» **ACTION ITEM**
For the word "Hspin", copy every line of the material that includes it.

» **EXTRACTED RECORDS**
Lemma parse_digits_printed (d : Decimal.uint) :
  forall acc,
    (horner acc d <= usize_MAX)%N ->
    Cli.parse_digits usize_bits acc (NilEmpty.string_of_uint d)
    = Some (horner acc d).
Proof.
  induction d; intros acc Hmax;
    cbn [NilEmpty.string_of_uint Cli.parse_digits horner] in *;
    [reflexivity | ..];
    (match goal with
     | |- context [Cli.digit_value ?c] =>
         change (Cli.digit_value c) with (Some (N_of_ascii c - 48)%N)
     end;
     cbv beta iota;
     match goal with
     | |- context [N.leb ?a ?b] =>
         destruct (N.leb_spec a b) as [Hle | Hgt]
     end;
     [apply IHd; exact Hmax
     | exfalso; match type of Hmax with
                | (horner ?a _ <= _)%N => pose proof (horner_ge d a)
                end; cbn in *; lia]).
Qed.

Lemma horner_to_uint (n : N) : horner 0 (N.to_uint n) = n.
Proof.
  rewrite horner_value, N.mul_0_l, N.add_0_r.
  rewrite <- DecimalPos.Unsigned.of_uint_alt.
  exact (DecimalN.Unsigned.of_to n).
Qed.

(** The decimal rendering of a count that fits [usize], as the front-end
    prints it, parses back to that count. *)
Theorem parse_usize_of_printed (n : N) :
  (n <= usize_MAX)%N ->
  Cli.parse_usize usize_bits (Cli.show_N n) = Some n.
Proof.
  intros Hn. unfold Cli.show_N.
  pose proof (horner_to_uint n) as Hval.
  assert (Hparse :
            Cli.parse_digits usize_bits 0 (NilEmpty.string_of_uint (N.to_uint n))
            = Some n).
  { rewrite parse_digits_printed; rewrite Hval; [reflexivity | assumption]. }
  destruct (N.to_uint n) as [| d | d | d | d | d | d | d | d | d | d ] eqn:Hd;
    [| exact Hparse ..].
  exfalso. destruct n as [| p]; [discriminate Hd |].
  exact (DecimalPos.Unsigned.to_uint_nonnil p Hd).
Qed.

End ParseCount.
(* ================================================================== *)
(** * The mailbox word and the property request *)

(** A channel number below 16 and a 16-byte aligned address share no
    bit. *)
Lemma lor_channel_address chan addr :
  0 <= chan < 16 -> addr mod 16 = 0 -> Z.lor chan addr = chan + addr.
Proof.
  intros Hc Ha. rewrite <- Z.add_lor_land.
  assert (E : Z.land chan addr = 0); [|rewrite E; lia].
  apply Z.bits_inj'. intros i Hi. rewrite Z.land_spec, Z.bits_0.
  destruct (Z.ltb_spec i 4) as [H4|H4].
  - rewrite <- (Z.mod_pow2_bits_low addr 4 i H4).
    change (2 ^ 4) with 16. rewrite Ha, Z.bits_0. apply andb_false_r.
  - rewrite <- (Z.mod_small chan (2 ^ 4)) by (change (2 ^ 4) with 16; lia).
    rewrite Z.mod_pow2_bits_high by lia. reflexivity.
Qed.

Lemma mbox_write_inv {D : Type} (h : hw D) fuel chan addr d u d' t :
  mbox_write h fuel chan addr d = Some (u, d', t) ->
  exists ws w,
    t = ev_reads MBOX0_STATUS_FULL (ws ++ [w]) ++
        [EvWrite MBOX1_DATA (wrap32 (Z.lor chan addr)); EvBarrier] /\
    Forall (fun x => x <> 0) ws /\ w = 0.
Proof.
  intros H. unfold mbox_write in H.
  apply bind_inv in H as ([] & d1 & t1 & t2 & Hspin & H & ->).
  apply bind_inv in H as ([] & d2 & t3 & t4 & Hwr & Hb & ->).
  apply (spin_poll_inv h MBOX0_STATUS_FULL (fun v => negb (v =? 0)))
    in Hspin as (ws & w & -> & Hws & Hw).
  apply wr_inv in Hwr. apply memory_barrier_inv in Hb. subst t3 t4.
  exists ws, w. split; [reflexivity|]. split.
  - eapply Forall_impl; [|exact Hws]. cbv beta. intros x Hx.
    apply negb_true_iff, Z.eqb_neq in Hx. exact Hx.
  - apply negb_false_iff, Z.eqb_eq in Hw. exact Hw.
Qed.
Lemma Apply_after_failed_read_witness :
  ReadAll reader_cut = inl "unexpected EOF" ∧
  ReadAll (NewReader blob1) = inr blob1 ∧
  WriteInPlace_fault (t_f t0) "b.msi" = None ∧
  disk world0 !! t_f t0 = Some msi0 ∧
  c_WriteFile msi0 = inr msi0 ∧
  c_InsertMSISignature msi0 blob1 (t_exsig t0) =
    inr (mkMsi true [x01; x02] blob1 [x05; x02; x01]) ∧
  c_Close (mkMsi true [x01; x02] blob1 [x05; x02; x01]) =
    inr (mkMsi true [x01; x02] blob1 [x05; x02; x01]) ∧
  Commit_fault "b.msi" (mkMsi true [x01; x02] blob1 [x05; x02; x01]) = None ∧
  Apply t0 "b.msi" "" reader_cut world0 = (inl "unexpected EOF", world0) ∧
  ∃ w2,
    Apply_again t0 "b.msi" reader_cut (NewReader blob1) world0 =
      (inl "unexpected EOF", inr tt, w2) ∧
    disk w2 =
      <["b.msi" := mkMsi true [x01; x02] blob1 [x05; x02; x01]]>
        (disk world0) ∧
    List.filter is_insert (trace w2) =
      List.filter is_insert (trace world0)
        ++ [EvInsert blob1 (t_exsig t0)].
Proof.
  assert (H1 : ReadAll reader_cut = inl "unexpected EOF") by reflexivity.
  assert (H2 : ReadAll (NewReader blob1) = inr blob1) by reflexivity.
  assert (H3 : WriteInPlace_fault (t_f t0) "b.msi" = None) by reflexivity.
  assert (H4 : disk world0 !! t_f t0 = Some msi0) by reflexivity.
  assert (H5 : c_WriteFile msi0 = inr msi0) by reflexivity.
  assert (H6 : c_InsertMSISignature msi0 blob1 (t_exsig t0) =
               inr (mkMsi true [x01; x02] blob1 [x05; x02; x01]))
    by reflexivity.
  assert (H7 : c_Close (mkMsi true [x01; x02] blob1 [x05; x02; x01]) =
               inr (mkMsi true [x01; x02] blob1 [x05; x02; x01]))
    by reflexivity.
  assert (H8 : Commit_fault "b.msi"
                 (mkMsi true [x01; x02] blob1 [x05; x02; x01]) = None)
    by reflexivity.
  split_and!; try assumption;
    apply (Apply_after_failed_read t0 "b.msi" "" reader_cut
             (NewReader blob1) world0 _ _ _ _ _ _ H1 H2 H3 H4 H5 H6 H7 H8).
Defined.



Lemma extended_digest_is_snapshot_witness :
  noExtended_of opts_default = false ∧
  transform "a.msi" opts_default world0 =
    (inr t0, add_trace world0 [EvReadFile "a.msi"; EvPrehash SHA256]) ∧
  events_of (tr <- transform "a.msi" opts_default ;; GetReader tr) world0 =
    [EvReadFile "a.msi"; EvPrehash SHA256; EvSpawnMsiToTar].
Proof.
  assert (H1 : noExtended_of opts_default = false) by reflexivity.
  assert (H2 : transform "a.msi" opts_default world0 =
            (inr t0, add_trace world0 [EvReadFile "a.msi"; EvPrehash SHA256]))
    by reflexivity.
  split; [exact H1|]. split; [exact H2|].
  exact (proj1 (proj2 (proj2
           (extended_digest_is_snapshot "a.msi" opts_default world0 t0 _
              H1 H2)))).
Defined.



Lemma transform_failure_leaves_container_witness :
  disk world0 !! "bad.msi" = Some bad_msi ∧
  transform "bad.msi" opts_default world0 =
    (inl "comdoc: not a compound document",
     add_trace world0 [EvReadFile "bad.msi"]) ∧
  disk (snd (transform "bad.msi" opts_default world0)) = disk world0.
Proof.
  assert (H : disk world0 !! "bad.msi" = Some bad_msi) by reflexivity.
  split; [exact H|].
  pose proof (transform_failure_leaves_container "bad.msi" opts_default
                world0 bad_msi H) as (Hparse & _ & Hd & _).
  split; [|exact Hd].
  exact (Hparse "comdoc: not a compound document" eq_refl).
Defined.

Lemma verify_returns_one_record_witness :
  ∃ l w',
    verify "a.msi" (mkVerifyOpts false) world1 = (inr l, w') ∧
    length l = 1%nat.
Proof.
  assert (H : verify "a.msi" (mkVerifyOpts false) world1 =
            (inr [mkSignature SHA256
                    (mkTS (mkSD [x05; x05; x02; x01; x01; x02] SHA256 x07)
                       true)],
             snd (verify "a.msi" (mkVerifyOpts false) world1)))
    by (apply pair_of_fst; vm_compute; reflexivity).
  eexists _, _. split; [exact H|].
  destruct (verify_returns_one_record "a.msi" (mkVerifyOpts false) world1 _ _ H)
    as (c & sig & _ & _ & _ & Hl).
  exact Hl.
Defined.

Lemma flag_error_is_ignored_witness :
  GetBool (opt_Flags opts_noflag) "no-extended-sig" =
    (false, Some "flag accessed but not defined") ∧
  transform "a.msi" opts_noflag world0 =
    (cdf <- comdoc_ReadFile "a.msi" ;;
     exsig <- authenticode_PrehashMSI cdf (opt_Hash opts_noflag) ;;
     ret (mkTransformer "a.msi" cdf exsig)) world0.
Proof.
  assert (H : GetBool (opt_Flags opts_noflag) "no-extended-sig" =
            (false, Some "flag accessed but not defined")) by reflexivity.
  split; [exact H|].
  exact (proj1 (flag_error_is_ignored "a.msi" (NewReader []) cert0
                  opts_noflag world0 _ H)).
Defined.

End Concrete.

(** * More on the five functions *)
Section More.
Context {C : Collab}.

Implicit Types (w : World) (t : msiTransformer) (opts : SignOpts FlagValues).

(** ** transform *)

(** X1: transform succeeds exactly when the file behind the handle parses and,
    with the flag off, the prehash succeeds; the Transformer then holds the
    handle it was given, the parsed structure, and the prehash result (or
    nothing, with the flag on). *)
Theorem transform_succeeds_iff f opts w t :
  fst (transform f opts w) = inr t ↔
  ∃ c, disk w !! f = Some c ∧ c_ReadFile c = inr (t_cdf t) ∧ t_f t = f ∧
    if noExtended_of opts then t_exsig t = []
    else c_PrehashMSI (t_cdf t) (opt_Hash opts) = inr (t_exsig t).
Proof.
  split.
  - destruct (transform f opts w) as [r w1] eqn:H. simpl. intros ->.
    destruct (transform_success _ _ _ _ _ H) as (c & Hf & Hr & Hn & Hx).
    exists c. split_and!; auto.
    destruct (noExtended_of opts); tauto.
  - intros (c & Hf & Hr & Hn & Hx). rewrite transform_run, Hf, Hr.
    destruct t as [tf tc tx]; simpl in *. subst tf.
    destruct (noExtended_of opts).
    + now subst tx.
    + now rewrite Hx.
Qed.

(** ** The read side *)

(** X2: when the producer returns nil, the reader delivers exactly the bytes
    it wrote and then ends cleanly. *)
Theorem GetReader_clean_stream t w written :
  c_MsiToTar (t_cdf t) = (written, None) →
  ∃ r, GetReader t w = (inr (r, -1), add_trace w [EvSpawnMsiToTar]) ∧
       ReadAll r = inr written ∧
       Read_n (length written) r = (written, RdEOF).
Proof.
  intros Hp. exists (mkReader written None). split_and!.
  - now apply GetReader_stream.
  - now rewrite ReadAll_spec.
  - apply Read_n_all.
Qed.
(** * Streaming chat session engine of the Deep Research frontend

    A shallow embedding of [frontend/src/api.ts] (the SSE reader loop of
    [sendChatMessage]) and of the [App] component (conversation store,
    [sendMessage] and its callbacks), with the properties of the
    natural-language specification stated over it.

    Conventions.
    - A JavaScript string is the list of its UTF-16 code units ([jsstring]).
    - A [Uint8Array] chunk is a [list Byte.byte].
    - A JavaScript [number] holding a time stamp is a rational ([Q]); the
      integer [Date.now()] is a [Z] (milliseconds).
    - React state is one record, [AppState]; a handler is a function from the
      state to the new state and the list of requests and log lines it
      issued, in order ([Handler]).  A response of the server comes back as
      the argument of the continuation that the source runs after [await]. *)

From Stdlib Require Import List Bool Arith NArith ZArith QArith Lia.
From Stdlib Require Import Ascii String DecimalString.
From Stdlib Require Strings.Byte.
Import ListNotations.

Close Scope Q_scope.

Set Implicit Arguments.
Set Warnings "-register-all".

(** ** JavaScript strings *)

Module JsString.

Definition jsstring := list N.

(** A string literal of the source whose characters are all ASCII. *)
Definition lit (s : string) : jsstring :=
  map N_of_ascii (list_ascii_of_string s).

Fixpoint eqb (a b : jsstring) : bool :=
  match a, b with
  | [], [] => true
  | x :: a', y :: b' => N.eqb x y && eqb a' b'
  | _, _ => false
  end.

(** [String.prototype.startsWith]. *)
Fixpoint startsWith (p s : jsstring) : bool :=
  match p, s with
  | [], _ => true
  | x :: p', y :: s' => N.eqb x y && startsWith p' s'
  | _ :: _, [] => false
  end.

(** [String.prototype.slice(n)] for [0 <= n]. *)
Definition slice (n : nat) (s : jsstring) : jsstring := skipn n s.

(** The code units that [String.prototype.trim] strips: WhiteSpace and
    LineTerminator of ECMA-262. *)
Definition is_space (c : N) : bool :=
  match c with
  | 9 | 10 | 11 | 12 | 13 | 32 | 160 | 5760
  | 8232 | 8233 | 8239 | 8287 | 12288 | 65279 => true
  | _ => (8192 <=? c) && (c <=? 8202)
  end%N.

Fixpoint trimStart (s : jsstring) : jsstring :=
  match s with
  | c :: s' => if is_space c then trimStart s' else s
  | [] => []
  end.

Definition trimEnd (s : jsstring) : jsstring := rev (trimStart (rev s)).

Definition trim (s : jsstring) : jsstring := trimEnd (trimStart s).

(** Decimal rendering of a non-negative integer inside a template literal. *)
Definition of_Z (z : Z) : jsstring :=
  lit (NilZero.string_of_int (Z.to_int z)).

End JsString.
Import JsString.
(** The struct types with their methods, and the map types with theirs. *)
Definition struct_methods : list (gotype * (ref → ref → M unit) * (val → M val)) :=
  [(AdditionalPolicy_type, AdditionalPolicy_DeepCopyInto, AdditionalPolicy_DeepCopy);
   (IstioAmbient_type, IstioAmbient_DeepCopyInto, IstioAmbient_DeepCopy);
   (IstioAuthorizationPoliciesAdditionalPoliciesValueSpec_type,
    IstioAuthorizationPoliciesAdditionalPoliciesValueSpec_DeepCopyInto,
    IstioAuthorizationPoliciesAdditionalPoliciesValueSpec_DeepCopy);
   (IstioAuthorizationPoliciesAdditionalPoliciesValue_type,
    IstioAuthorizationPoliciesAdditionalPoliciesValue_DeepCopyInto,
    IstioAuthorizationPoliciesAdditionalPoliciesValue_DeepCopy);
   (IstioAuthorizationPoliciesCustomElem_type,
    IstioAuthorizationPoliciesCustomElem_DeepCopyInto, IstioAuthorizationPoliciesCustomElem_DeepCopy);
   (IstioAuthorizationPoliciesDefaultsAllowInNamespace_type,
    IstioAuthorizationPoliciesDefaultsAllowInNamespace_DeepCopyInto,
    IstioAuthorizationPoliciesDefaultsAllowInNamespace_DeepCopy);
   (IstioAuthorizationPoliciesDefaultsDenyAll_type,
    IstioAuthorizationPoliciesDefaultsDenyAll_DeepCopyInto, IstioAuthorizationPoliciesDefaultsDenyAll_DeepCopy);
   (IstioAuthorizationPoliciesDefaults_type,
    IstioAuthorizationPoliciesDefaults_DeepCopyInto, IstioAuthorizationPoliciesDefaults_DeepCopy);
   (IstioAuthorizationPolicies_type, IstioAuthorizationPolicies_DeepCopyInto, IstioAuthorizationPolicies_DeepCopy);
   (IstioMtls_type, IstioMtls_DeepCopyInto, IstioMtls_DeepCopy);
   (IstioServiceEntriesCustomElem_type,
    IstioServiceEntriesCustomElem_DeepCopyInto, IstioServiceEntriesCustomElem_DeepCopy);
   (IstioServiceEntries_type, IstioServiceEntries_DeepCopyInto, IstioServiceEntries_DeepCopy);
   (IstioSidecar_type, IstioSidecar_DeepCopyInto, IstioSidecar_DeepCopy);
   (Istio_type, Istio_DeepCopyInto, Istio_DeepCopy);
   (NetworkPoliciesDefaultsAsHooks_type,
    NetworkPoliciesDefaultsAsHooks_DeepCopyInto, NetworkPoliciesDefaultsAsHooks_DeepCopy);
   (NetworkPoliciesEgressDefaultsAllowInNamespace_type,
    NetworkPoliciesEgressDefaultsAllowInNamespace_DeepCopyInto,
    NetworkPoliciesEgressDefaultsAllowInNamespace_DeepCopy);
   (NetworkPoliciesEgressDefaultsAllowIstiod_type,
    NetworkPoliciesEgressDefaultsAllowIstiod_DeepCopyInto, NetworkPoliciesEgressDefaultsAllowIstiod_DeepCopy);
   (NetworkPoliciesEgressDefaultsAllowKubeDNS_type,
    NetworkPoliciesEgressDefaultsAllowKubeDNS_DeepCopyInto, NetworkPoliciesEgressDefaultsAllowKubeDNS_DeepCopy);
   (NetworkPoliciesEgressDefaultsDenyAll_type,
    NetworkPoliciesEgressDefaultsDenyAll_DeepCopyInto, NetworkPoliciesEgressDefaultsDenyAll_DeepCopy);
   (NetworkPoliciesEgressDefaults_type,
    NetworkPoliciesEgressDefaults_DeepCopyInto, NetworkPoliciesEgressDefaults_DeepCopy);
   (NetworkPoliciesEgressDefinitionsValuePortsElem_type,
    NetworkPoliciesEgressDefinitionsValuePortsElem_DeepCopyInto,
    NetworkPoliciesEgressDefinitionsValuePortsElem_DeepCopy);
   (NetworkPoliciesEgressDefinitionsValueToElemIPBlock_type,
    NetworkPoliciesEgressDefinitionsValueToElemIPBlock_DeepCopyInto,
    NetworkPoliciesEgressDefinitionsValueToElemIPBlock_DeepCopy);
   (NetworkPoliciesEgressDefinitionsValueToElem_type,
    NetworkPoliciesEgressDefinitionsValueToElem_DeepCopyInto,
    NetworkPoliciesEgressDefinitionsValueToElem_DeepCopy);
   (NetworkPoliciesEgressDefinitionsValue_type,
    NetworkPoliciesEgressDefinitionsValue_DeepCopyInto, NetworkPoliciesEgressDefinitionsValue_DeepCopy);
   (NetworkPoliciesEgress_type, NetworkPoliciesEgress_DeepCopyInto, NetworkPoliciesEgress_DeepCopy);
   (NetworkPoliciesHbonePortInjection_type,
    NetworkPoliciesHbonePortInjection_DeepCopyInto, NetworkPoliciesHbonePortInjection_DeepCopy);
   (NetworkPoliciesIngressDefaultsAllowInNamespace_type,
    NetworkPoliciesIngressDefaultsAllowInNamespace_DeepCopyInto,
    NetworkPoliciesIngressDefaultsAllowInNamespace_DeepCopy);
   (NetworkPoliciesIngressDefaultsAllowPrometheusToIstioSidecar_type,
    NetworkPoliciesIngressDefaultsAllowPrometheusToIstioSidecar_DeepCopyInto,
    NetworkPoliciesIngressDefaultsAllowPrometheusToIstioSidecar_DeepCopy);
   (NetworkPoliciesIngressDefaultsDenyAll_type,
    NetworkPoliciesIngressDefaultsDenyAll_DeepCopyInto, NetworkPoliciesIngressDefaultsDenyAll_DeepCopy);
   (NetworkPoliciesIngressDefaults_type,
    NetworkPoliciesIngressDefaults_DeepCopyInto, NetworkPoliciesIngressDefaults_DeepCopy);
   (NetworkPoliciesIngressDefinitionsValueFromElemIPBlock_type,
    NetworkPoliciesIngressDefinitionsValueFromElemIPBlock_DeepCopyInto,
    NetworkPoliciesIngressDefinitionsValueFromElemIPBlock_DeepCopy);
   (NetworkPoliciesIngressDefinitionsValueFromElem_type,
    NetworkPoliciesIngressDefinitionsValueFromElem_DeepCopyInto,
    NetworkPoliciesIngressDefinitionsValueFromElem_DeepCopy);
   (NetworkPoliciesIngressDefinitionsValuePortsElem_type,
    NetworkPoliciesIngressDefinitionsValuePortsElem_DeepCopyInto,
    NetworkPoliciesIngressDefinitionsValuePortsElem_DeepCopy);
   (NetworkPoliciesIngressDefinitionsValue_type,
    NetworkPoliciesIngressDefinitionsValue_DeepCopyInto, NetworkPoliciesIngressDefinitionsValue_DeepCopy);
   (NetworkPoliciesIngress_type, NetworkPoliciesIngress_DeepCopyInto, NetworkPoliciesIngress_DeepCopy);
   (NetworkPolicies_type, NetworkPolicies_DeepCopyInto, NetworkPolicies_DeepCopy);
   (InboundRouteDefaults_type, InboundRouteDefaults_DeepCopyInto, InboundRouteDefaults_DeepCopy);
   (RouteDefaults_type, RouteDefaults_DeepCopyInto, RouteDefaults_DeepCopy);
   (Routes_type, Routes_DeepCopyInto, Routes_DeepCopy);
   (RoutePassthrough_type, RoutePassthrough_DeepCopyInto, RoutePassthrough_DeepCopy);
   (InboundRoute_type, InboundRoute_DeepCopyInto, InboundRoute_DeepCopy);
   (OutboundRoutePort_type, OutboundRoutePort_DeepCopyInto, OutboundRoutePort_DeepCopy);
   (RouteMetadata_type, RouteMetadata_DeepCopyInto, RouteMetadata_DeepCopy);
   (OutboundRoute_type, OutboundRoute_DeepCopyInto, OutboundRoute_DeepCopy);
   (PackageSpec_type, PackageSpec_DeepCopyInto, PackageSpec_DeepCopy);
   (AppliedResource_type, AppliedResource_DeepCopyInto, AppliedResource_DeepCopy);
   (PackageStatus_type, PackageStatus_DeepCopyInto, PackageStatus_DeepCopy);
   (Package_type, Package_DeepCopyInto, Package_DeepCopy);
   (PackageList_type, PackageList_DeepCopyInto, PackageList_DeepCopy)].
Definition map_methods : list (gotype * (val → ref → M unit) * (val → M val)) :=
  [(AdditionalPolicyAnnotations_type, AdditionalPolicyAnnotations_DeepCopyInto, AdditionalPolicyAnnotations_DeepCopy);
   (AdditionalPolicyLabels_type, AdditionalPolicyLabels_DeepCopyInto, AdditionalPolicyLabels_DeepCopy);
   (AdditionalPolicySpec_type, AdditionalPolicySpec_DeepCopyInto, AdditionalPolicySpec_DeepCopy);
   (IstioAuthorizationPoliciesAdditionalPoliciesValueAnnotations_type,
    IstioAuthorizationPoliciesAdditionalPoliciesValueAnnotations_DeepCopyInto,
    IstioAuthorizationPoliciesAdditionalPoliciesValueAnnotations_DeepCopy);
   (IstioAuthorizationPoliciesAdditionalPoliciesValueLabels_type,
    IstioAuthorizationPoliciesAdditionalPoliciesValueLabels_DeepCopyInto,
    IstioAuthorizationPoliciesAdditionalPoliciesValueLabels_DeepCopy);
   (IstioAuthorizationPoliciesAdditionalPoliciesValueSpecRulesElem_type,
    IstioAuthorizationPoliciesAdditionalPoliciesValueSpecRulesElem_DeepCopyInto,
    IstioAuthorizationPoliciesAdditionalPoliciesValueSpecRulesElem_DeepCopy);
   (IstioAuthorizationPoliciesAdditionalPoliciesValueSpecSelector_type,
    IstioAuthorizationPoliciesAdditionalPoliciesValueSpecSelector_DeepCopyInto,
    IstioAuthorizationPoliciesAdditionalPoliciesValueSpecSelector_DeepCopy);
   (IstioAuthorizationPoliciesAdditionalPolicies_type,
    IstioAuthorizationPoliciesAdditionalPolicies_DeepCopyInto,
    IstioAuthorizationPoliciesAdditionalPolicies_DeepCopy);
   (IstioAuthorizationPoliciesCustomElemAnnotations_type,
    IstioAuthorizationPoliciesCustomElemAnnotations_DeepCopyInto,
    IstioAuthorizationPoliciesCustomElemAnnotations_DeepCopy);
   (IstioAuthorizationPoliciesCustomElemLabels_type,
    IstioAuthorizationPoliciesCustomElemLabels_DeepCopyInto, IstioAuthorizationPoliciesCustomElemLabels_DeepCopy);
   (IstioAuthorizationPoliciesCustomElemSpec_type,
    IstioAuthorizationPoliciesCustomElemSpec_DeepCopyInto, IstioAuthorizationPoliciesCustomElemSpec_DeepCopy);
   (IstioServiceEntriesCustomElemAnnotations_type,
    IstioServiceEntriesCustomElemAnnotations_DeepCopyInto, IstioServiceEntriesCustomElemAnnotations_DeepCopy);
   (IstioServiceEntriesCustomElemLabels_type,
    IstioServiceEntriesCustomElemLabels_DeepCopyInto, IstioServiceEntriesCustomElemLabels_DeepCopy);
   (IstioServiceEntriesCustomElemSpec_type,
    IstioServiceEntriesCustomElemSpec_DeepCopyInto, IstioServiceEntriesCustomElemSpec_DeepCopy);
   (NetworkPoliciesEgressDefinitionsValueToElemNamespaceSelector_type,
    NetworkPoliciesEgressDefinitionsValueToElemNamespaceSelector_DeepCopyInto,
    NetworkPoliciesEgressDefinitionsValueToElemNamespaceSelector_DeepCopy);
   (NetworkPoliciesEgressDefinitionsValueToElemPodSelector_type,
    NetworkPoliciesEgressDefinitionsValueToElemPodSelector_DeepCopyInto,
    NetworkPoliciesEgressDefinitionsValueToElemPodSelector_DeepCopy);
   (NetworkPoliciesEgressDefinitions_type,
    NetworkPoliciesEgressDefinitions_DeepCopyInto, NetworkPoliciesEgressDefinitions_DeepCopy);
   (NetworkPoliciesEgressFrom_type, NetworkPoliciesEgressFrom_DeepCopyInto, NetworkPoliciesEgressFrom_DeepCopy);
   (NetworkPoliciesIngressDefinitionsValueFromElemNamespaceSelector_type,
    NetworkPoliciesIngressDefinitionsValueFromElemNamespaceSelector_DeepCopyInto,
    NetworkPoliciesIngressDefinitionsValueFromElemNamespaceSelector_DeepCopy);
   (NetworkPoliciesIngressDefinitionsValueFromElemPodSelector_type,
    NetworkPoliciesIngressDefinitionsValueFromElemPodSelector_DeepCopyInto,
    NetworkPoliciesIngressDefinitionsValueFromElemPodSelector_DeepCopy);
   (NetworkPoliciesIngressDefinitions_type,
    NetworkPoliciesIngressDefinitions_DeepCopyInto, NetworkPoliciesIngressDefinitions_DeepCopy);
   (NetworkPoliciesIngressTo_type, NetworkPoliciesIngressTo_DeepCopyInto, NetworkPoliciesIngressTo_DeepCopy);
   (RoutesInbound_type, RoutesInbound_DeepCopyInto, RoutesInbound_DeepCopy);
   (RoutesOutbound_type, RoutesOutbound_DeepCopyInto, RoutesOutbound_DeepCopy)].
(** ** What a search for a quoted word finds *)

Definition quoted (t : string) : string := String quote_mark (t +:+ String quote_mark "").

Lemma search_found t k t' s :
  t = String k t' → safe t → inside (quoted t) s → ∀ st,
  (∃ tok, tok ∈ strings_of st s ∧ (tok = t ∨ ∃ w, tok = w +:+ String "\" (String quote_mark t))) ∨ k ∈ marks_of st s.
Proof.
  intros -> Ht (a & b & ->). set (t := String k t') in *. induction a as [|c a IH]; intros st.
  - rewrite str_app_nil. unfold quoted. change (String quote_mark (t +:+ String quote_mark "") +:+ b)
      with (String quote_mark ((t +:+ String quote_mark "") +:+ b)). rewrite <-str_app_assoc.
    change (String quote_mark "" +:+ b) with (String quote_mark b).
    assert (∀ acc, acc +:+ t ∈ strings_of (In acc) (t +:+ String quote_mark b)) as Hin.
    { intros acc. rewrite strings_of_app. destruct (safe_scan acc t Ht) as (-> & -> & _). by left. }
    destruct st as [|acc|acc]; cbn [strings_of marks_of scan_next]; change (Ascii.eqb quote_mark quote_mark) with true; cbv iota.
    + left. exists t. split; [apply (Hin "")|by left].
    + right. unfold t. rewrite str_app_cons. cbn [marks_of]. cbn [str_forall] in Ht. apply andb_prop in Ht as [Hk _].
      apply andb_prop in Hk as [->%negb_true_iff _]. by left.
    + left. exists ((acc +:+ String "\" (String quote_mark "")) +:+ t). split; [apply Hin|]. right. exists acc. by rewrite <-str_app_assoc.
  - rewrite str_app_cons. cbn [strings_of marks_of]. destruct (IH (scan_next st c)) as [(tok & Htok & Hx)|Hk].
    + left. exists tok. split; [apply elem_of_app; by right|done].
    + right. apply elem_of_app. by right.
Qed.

» **SOLUTION TO THE PROBLEM**
  apply bind_inv in H as ([] & d1 & t1 & t2 & Hspin & H & ->).
    in Hspin as (ws & w & -> & Hws & Hw).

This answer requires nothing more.